Californication
John Frusciante had been out of the band for six years. In that time his heroin addiction had consumed most of what he had built, and when the Chili Peppers found him again his house was in ruins and he had barely been playing guitar. Anthony Kiedis described the first rehearsal when Frusciante arrived and hit a chord as eight billion volts of electricity. Frusciante knocked things over. It was chaotic, like a kid setting up a Christmas tree. And immediately they all knew the album would be something.

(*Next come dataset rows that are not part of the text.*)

(** The three ways [handleSave] can end when the draft has a URL: the
    duplicate report, the update of an existing record (or the
    [TypeError] when that record is missing), the add. *)
Lemma handleSave_unfold (t1 t2 : Z) (st : AppState Bookmark) :
  Form.url (formData st) ≠ EmptyString →
  handleSave t1 t2 st =
    match List.find (is_duplicate (Form.url (formData st)) (editingId st)) (bookmarks st) with
    | Some _ => Return (setUrlError "This URL is already saved." st)
    | None =>
        match truthy_id (editingId st) with
        | Some e =>
            match List.find (id_is (Some e)) (bookmarks st) with
            | None => Throw "TypeError"
            | Some old =>
                Return (closeModal
                          (setBookmarks
                             (replaceById e
                                (newBookmark e (createdAt old) (formData st) (isFavorite old))
                                (bookmarks st))
                             st))
            end
        | None =>
            Return (closeModal
                      (setBookmarks
                         (newBookmark (JsString.of_Z t1) t2 (formData st) false :: bookmarks st)
                         st))
        end
    end.
Proof.
  intros Hu. unfold handleSave. apply truthy_true in Hu. rewrite Hu. reflexivity.
Qed.

Lemma not_rejected_closeModal (st st0 : AppState Bookmark) :
  Return (closeModal st0) ≠ Return (setUrlError "This URL is already saved." st).
Proof.
  intros H.
  pose proof (f_equal (λ r, match r with
                            | Return s => urlError s
                            | Throw _ => EmptyString
                            end) H) as H'.
  discriminate H'.
Qed.

Lemma rejects_iff_duplicate (t1 t2 : Z) (st : AppState Bookmark) :
  Form.url (formData st) ≠ EmptyString →
  rejects_DuplicateURL st (handleSave t1 t2 st)
  ↔ ∃ b, In b (bookmarks st)
         ∧ is_duplicate (Form.url (formData st)) (editingId st) b = true.
Proof.
  intros Hu. unfold rejects_DuplicateURL. rewrite (handleSave_unfold t1 t2 st Hu).
  rewrite <- find_some_iff.
  destruct (List.find (is_duplicate _ _) (bookmarks st)) as [b|].
  - split; [eauto | reflexivity].
  - split; [|intros [b Hb]; discriminate].
    intros H. exfalso.
    destruct (truthy_id (editingId st)) as [e|].
    + destruct (List.find (id_is (Some e)) (bookmarks st)); [|discriminate].
      exact (not_rejected_closeModal _ _ H).
    + exact (not_rejected_closeModal _ _ H).
Qed.

Lemma handleSave_update_commits (t1 t2 : Z) (st : AppState Bookmark)
    (i : string) (old : Bookmark) :
  Form.url (formData st) ≠ EmptyString →
  editingId st = Some i → i ≠ EmptyString →
  List.find (id_is (Some i)) (bookmarks st) = Some old →
  (∀ b, In b (bookmarks st) → url b = Form.url (formData st) → id b = i) →
  commits st
    (replaceById i (newBookmark i (createdAt old) (formData st) (isFavorite old))
       (bookmarks st))
    (handleSave t1 t2 st).
Proof.
  intros Hu He Hi Hold Hself. unfold commits.
  rewrite (handleSave_unfold t1 t2 st Hu), He.
  assert (List.find (is_duplicate (Form.url (formData st)) (Some i)) (bookmarks st) = None)
    as ->.
  { apply find_none_iff. intros b Hb.
    destruct (is_duplicate _ _ b) eqn:E; [|reflexivity].
    apply is_duplicate_update in E as [E1 E2]. exfalso. apply E2, Hself; assumption. }
  rewrite (truthy_id_some i Hi), Hold. reflexivity.
Qed.

(** C2 (as the handler has it).  For a draft with a non-empty URL, a save
    that adds reports a duplicate URL exactly when some record has the
    URL the draft holds when it is saved, compared as it stands (the
    handler adds no scheme prefix of its own); a save that updates [i]
    reports it exactly when a record with another id has that URL; and an
    update of a present record [i] whose URL meets no record but [i]
    itself is accepted and commits the replacement. *)
Theorem handleSave_duplicate_rule (t1 t2 : Z) (st : AppState Bookmark) :
  Form.url (formData st) ≠ EmptyString →
  (editingId st = None →
     rejects_DuplicateURL st (handleSave t1 t2 st)
     ↔ ∃ b, In b (bookmarks st) ∧ url b = Form.url (formData st))
  ∧ (∀ i, editingId st = Some i →
     rejects_DuplicateURL st (handleSave t1 t2 st)
     ↔ ∃ b, In b (bookmarks st) ∧ url b = Form.url (formData st) ∧ id b ≠ i)
  ∧ (∀ i old, editingId st = Some i → i ≠ EmptyString →
     List.find (id_is (Some i)) (bookmarks st) = Some old →
     (∀ b, In b (bookmarks st) → url b = Form.url (formData st) → id b = i) →
     commits st
       (replaceById i (newBookmark i (createdAt old) (formData st) (isFavorite old))
          (bookmarks st))
       (handleSave t1 t2 st)).
Proof.
  intros Hu. split; [|split].
  - intros He. rewrite (rejects_iff_duplicate t1 t2 st Hu), He.
    setoid_rewrite is_duplicate_add. reflexivity.
  - intros i He. rewrite (rejects_iff_duplicate t1 t2 st Hu), He.
    setoid_rewrite is_duplicate_update. reflexivity.
  - intros i old He Hi Hold Hself.
    apply handleSave_update_commits; assumption.
Qed.

Lemma handleSave_duplicate_rule_witness :
  let st := withDraft (Some "1") (sampleDraft "https://a.com" "A again")
              (initialState [sampleBookmark; sampleRecord "2" "https://b.com" 200]) in
  commits st
    [newBookmark "1" 100 (formData st) false; sampleRecord "2" "https://b.com" 200]
    (handleSave 0 0 st).
Proof.
  intros st.
  refine (proj2 (proj2 (handleSave_duplicate_rule 0 0 st _)) "1" sampleBookmark _ _ _ _).
  - discriminate.
  - reflexivity.
  - discriminate.
  - reflexivity.
  - simpl. intros b [<-|[<-|[]]]; [reflexivity | discriminate].
Defined.

(** C2 as stated fails: the handler compares the URL of the draft as it
    stands.  A draft whose URL has no scheme prefix is added although a
    record already has its prefixed form. *)
Lemma handleSave_raw_url_counterexample :
  let st := withDraft None (sampleDraft "my site" "Mine")
              (initialState [sampleRecord "1" "https://my site" 100]) in
  (∃ b, In b (bookmarks st) ∧ url b = validUrl (Form.url (formData st)))
  ∧ ¬ rejects_DuplicateURL st (handleSave 200 200 st)
  ∧ commits st
      [newBookmark "200" 200 (formData st) false; sampleRecord "1" "https://my site" 100]
      (handleSave 200 200 st).
Proof.
  intros st. split; [|split].
  - exists (sampleRecord "1" "https://my site" 100). split; [left|]; reflexivity.
  - unfold rejects_DuplicateURL. intros H. vm_compute in H. discriminate.
  - reflexivity.
Qed.

(** The way to that draft through the form: the lookup started when the
    URL field loses focus fails, the prefixed URL does not parse, the
    draft keeps the URL as typed, no field error is set, and the save
    goes through. *)
Example blur_then_save_ex :
  let st := withDraft None (sampleDraft "my site" "Mine")
              (initialState [sampleRecord "1" "https://my site" 100]) in
  ∃ st1 st2,
    onBlurUrl sampleHostname (Body "fail" None) st = Return st1
    ∧ Form.url (formData st1) = "my site"
    ∧ urlError st1 = EmptyString
    ∧ fetchError st1 = "Invalid URL format"
    ∧ handleSave 200 200 st1 = Return st2
    ∧ map url (bookmarks st2) = ["my site"; "https://my site"].
Proof.
  intros st.
  let r1 := eval vm_compute in (onBlurUrl sampleHostname (Body "fail" None) st) in
  match r1 with
  | Return ?s1 =>
      let r2 := eval vm_compute in (handleSave 200 200 s1) in
      match r2 with
      | Return ?s2 => exists s1, s2
      end
  end.
  repeat split; vm_compute; reflexivity.
Qed.

(** The adds of the specification's example: the URL of a stored record
    is refused, another one is added. *)
Example add_example_ex :
  let st := initialState [sampleBookmark] in
  rejects_DuplicateURL (withDraft None (sampleDraft "https://a.com" "A") st)
    (handleSave 200 200 (withDraft None (sampleDraft "https://a.com" "A") st))
  ∧ length (bookmarks (exec (Save None (sampleDraft "https://b.com" "B") 200 200) st)) = 2%nat.
Proof. split; reflexivity. Qed.

(** ** Update keeps [createdAt] and [isFavorite] *)

Lemma lookup_map {A B : Type} (f : A → B) (l : list A) (n : nat) (x : A) :
  l !! n = Some x → map f l !! n = Some (f x).
Proof.
  revert n. induction l as [|y l IH]; intros [|n]; simpl; try discriminate.
  - intros [= ->]. reflexivity.
  - apply IH.
Qed.

(** C3 (as the handler has it).  An accepted update of a record with a
    non-empty id, present in a collection with pairwise distinct ids,
    gives a collection of the same length in which every record with
    another id is where it was, unchanged, and the record with that id
    keeps its [id], [createdAt] and [isFavorite] and takes every other
    field from the draft ([tags] as the draft's text parses). *)
Theorem update_keeps_createdAt_isFavorite (t1 t2 : Z) (st : AppState Bookmark)
    (i : string) (old : Bookmark) :
  let fd := formData st in
  editingId st = Some i →
  i ≠ EmptyString →
  unique_ids (bookmarks st) →
  In old (bookmarks st) →
  id old = i →
  Form.url fd ≠ EmptyString →
  (∀ b, In b (bookmarks st) → url b = Form.url fd → id b = i) →
  ∃ st',
    handleSave t1 t2 st = Return st'
    ∧ length (bookmarks st') = length (bookmarks st)
    ∧ ∀ (n : nat) (b : Bookmark), bookmarks st !! n = Some b →
        (id b ≠ i → bookmarks st' !! n = Some b)
        ∧ (id b = i →
           ∃ b', bookmarks st' !! n = Some b'
                 ∧ createdAt b' = createdAt b
                 ∧ isFavorite b' = isFavorite b
                 ∧ id b' = id b
                 ∧ url b' = Form.url fd
                 ∧ title b' = Form.title fd
                 ∧ description b' = Some (Form.description fd)
                 ∧ category b' = Form.category fd
                 ∧ tags b' = tagsArray (Form.tags fd)
                 ∧ notes b' = Some (Form.notes fd)
                 ∧ image b' = Form.image fd
                 ∧ favicon b' = Form.favicon fd).
Proof.
  intros fd He Hi Hnd Hin Hid Hu Hself.
  pose proof (find_unique_id i old _ Hnd Hin Hid) as Hfind.
  pose proof (handleSave_update_commits t1 t2 st i old Hu He Hi Hfind Hself) as Hc.
  unfold commits in Hc. eexists. split; [exact Hc|].
  split; [apply length_map|].
  intros n b Hb. cbn [bookmarks closeModal setUrlError setFetchError setIsModalOpen setBookmarks].
  unfold replaceById. rewrite (lookup_map _ _ _ _ Hb).
  split.
  - intros Hne. apply id_is_false in Hne. rewrite Hne. reflexivity.
  - intros Heq.
    assert (b = old) as ->.
    { apply list_elem_of_lookup_2, list_elem_of_In in Hb.
      pose proof (find_unique_id i b _ Hnd Hb Heq). congruence. }
    apply id_is_true in Heq. rewrite Heq.
    eexists. split; [reflexivity|]. simpl. repeat split. symmetry. exact Hid.
Qed.

Lemma update_keeps_createdAt_isFavorite_witness :
  let st := withDraft (Some "1") (sampleDraft "https://a.com/new" "Renamed")
              (initialState [sampleBookmark; sampleRecord "2" "https://b.com" 200]) in
  ∃ st',
    handleSave 999 999 st = Return st'
    ∧ map createdAt (bookmarks st') = [100; 200]
    ∧ map url (bookmarks st') = ["https://a.com/new"; "https://b.com"].
Proof.
  intros st.
  destruct (update_keeps_createdAt_isFavorite 999 999 st "1" sampleBookmark)
    as (st' & Hrun & _ & _).
  - reflexivity.
  - discriminate.
  - repeat constructor; simpl; intuition discriminate.
  - left. reflexivity.
  - reflexivity.
  - discriminate.
  - simpl. intros b [<-|[<-|[]]]; [reflexivity | discriminate].
  - exists st'. split; [exact Hrun|].
    vm_compute in Hrun. injection Hrun as <-. split; reflexivity.
Defined.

The band recorded at Cello Studios on Sunset Boulevard through the early months of 1999 with Rick Rubin, who was surprised to find them arriving on time every day, professional and sober. Previous sessions with Rubin had involved day-long fog and distraction. This time they moved fast. Frusciante adopted a deliberately minimalist approach because his technical capacity was still rebuilding, and Kiedis later said he loved the result precisely because of that restraint. The band wrote thirty to forty songs and distilled them down to fifteen. Frusciante finished the riff for the title track two days before recording it. "Scar Tissue" won a Grammy for Best Rock Song and spent sixteen weeks at number one on the Billboard Modern Rock chart.
The record is more melancholy and more spacious than anything the Chili Peppers had done before, and that space is where it lives. "Otherside" was written about Hillel Slovak, the original guitarist who died of a heroin overdose in 1988. "Road Trippin'" closes the album like a deep exhale. Californication became the band's best-selling record with fifteen million copies worldwide, and it sounds like a band that had almost lost everything grateful to be in the same room.